## Aim of the task
Each line of the entries that mentions the string "PlannerOverflowError" needs to be reported.

## Stored data
┌────────

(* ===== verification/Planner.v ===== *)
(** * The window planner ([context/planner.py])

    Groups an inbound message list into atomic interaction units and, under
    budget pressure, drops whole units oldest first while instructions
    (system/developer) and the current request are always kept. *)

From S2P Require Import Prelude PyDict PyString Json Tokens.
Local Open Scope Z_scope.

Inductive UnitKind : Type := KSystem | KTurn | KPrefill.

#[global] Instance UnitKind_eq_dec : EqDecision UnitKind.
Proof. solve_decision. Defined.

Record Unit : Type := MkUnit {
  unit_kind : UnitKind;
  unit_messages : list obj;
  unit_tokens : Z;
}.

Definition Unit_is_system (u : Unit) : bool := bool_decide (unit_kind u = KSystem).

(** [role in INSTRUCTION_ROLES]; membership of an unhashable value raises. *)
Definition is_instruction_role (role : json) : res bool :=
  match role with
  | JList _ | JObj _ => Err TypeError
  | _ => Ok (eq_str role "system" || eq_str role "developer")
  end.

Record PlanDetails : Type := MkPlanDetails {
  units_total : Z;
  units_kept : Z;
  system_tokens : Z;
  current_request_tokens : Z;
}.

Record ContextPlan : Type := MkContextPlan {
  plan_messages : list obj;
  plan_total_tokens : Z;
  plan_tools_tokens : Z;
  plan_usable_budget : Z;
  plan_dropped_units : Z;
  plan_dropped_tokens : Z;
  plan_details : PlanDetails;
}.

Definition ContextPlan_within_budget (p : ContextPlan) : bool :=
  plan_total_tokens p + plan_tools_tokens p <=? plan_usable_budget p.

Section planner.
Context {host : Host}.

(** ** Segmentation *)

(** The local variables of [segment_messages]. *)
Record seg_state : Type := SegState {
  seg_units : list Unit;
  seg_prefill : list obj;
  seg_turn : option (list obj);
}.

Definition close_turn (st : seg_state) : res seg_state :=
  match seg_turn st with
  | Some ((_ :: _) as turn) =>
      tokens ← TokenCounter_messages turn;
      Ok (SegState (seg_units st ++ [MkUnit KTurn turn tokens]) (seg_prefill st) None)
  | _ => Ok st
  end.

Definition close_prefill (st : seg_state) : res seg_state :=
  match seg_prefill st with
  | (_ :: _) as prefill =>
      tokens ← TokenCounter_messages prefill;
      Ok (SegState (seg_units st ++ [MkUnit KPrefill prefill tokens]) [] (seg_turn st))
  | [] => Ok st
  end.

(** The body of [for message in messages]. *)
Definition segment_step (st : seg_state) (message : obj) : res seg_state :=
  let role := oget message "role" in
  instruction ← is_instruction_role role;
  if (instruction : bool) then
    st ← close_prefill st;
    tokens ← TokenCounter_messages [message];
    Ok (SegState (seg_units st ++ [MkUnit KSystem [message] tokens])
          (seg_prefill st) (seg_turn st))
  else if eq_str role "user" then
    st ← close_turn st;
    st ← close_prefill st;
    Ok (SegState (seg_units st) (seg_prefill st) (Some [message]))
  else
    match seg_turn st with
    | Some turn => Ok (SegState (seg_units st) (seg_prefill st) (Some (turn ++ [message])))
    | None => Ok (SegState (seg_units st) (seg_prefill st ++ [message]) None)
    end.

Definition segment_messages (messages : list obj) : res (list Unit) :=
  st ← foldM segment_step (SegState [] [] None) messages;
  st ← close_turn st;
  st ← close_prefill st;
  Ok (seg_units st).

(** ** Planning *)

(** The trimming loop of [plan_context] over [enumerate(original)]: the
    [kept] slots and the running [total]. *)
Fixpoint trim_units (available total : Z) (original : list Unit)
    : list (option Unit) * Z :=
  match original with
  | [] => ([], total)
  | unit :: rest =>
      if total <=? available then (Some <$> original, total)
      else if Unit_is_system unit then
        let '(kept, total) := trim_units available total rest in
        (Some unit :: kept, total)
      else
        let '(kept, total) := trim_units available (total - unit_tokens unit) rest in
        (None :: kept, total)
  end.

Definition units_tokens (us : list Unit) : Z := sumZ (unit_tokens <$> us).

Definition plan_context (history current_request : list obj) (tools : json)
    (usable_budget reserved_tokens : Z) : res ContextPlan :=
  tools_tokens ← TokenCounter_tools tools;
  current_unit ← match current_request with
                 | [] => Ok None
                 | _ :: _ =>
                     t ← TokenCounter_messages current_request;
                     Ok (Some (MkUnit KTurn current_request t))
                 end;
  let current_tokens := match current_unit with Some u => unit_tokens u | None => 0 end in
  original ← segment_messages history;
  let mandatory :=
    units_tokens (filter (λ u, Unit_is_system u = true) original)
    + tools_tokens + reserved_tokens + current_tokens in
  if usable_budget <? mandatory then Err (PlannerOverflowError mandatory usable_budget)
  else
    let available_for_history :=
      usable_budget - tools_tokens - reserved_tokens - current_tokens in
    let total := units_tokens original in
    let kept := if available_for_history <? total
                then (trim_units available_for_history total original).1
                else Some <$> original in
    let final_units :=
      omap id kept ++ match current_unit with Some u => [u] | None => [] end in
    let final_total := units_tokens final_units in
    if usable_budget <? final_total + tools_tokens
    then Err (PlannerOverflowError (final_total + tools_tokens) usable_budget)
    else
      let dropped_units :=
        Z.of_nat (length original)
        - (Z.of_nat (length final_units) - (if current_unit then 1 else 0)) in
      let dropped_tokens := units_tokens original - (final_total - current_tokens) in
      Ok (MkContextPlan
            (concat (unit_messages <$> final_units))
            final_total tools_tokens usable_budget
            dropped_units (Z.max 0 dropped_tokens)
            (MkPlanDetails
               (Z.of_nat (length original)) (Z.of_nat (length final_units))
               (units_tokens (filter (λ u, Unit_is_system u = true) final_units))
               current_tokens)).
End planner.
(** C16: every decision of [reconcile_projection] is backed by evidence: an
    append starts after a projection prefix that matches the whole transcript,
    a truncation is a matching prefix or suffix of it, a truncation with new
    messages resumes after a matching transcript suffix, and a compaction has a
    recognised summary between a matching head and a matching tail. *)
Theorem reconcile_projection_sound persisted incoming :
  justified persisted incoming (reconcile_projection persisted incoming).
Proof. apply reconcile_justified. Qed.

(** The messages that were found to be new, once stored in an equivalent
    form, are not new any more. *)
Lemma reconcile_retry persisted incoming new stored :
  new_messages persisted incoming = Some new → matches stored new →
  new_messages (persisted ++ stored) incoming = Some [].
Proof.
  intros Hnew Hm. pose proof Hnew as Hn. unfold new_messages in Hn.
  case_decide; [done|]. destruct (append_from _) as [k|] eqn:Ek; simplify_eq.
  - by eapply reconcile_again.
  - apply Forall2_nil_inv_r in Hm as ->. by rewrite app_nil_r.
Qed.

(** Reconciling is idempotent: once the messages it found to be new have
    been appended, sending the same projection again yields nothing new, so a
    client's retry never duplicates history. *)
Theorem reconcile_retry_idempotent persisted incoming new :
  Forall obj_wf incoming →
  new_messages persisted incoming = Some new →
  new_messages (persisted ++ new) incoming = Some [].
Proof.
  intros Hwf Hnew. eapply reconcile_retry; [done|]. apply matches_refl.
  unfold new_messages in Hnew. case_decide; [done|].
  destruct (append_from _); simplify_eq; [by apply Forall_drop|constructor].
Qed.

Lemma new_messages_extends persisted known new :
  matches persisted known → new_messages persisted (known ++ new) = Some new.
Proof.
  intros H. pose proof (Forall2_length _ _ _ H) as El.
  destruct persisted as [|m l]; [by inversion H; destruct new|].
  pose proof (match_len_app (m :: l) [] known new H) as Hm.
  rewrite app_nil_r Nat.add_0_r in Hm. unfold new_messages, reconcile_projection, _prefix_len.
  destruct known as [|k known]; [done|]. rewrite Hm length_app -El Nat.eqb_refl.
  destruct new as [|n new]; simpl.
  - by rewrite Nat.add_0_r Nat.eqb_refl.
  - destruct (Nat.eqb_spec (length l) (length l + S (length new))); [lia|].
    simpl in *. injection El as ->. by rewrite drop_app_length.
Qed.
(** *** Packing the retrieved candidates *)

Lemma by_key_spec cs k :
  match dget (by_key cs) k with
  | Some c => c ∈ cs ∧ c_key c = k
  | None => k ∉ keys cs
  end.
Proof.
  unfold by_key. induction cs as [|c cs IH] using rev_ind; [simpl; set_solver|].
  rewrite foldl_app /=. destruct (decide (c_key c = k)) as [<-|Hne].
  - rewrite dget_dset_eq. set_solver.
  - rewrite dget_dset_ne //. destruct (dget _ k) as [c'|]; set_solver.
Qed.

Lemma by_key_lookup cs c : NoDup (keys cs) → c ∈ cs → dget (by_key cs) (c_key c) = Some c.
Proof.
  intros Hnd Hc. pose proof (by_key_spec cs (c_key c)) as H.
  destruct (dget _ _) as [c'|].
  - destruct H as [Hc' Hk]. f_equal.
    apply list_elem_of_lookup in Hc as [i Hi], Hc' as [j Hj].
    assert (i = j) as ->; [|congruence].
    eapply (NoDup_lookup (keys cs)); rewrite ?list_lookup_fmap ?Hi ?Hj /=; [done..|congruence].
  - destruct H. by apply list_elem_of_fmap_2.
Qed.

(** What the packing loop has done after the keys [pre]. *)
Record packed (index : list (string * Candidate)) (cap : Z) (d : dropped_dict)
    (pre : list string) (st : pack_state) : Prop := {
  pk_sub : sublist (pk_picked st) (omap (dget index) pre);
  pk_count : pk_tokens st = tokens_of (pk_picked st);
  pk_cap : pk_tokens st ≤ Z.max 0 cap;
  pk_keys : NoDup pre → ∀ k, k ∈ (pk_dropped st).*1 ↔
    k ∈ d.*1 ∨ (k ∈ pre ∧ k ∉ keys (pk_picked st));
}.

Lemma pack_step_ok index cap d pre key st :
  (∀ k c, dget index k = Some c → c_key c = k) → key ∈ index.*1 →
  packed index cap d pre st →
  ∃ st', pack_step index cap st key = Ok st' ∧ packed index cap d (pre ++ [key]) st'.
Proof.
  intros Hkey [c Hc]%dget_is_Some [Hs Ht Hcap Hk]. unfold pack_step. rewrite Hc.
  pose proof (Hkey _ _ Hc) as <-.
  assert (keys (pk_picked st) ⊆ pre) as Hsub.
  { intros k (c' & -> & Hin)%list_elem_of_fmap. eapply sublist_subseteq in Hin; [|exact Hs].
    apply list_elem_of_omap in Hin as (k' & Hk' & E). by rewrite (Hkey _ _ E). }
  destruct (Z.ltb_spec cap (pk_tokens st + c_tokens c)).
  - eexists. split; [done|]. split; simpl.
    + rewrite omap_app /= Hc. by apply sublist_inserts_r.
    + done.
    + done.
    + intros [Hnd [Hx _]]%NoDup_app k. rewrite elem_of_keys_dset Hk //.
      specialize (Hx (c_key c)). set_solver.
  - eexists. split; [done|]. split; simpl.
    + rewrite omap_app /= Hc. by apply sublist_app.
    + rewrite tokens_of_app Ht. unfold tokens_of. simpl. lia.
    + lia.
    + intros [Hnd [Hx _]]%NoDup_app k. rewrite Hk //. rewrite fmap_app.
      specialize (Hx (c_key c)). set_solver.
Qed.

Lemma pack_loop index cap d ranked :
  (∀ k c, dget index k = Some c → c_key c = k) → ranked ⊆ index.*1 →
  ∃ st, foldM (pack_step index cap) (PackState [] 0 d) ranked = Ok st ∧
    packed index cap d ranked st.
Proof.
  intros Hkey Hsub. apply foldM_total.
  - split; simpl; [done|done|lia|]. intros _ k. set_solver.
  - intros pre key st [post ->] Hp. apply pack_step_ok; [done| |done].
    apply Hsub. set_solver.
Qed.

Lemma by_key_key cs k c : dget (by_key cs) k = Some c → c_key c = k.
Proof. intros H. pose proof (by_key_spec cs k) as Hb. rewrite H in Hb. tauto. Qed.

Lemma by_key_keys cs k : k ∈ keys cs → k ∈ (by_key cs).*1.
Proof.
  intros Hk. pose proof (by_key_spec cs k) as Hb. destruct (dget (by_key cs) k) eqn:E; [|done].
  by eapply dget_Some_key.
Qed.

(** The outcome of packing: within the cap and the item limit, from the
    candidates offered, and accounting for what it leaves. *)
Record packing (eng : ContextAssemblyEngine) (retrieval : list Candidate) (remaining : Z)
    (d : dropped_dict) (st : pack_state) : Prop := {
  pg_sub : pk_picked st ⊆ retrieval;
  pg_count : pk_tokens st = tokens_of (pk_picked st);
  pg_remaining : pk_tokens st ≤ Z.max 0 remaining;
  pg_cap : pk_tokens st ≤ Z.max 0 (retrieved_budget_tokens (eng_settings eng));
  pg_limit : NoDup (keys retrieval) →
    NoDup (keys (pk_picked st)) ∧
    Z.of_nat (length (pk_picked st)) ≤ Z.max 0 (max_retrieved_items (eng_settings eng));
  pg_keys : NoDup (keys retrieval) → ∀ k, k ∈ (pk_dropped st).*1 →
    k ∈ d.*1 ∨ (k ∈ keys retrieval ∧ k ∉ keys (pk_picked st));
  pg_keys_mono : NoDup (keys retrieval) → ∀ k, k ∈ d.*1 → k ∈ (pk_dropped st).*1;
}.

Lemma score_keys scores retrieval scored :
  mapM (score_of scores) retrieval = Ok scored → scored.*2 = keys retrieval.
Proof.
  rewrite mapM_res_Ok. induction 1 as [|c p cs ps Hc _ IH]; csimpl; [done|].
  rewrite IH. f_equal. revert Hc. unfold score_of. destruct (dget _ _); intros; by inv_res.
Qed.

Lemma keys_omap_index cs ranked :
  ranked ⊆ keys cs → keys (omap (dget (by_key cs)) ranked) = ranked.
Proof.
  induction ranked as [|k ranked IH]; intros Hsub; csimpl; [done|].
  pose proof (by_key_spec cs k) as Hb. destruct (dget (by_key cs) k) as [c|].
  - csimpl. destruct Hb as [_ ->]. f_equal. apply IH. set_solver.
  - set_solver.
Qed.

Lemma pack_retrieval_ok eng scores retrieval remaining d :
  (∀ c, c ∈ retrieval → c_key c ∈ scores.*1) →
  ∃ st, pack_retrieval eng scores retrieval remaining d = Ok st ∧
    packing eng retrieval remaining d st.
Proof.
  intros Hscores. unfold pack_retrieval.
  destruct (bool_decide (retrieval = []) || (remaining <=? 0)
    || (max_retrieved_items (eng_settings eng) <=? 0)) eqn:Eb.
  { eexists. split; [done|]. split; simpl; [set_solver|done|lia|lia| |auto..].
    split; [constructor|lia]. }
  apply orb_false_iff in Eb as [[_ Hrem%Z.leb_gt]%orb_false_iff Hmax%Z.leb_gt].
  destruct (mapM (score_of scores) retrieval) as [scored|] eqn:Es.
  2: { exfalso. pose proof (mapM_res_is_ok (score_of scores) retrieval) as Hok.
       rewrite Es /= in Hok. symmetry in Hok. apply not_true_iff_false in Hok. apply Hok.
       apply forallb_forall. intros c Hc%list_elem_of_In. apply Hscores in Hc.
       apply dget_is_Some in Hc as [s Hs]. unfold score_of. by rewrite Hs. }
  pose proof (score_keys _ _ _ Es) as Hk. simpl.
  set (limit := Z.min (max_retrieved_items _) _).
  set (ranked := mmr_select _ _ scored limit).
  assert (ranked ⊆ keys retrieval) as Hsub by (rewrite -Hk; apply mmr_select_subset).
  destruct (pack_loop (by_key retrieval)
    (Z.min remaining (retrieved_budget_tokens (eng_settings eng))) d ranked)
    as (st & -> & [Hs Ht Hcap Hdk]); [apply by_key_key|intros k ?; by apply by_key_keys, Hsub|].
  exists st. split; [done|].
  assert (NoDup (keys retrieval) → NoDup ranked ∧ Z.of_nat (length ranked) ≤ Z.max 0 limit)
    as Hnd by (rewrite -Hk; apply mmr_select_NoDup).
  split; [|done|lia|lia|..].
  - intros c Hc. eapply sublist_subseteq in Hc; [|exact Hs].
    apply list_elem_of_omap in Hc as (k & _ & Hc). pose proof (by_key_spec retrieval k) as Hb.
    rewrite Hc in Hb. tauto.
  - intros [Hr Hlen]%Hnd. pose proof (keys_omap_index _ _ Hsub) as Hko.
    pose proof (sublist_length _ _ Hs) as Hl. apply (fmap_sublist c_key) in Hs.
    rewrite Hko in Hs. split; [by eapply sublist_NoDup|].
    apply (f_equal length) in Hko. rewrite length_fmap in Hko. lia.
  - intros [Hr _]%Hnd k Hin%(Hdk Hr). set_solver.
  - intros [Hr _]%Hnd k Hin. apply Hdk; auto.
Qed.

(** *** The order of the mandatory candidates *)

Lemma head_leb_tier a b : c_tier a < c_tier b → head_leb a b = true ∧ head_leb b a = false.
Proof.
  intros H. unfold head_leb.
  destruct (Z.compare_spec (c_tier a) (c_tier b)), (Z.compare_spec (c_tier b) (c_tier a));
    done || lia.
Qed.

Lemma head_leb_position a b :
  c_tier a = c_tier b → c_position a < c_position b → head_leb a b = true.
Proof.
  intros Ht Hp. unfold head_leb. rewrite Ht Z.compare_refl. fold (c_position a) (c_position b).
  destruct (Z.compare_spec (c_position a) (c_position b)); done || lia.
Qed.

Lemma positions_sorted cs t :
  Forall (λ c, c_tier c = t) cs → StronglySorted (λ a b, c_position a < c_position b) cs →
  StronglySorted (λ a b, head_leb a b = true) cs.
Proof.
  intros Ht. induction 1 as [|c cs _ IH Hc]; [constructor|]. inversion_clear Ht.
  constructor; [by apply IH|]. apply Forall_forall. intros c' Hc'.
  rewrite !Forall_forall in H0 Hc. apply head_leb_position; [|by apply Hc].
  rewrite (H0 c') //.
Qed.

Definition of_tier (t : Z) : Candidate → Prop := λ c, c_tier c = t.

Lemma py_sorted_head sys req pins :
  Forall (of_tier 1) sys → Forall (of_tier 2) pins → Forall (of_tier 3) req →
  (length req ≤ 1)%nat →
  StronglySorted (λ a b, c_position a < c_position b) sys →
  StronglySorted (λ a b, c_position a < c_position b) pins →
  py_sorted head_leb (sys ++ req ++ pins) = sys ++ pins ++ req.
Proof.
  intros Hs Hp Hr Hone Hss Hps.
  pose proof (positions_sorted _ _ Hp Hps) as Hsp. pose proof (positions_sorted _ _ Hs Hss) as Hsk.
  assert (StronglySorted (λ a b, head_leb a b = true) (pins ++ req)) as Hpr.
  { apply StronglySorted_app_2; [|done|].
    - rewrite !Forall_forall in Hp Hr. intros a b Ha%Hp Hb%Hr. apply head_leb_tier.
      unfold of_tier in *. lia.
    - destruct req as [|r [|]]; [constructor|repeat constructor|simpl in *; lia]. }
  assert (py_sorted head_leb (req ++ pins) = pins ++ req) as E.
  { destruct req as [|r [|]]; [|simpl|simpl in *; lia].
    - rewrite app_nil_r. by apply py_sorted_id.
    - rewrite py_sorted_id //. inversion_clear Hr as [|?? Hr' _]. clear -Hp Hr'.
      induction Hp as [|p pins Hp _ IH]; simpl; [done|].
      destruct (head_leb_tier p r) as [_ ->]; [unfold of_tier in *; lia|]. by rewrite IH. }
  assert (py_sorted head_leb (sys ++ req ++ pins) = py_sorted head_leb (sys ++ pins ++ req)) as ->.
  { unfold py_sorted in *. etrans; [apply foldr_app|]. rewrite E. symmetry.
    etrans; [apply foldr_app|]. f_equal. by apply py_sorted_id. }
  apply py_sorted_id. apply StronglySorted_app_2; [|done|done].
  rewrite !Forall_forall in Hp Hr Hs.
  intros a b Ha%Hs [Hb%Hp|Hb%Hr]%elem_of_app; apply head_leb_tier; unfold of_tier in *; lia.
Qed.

└────────

## Solution for this task
  if usable_budget <? mandatory then Err (PlannerOverflowError mandatory usable_budget)
    then Err (PlannerOverflowError (final_total + tools_tokens) usable_budget)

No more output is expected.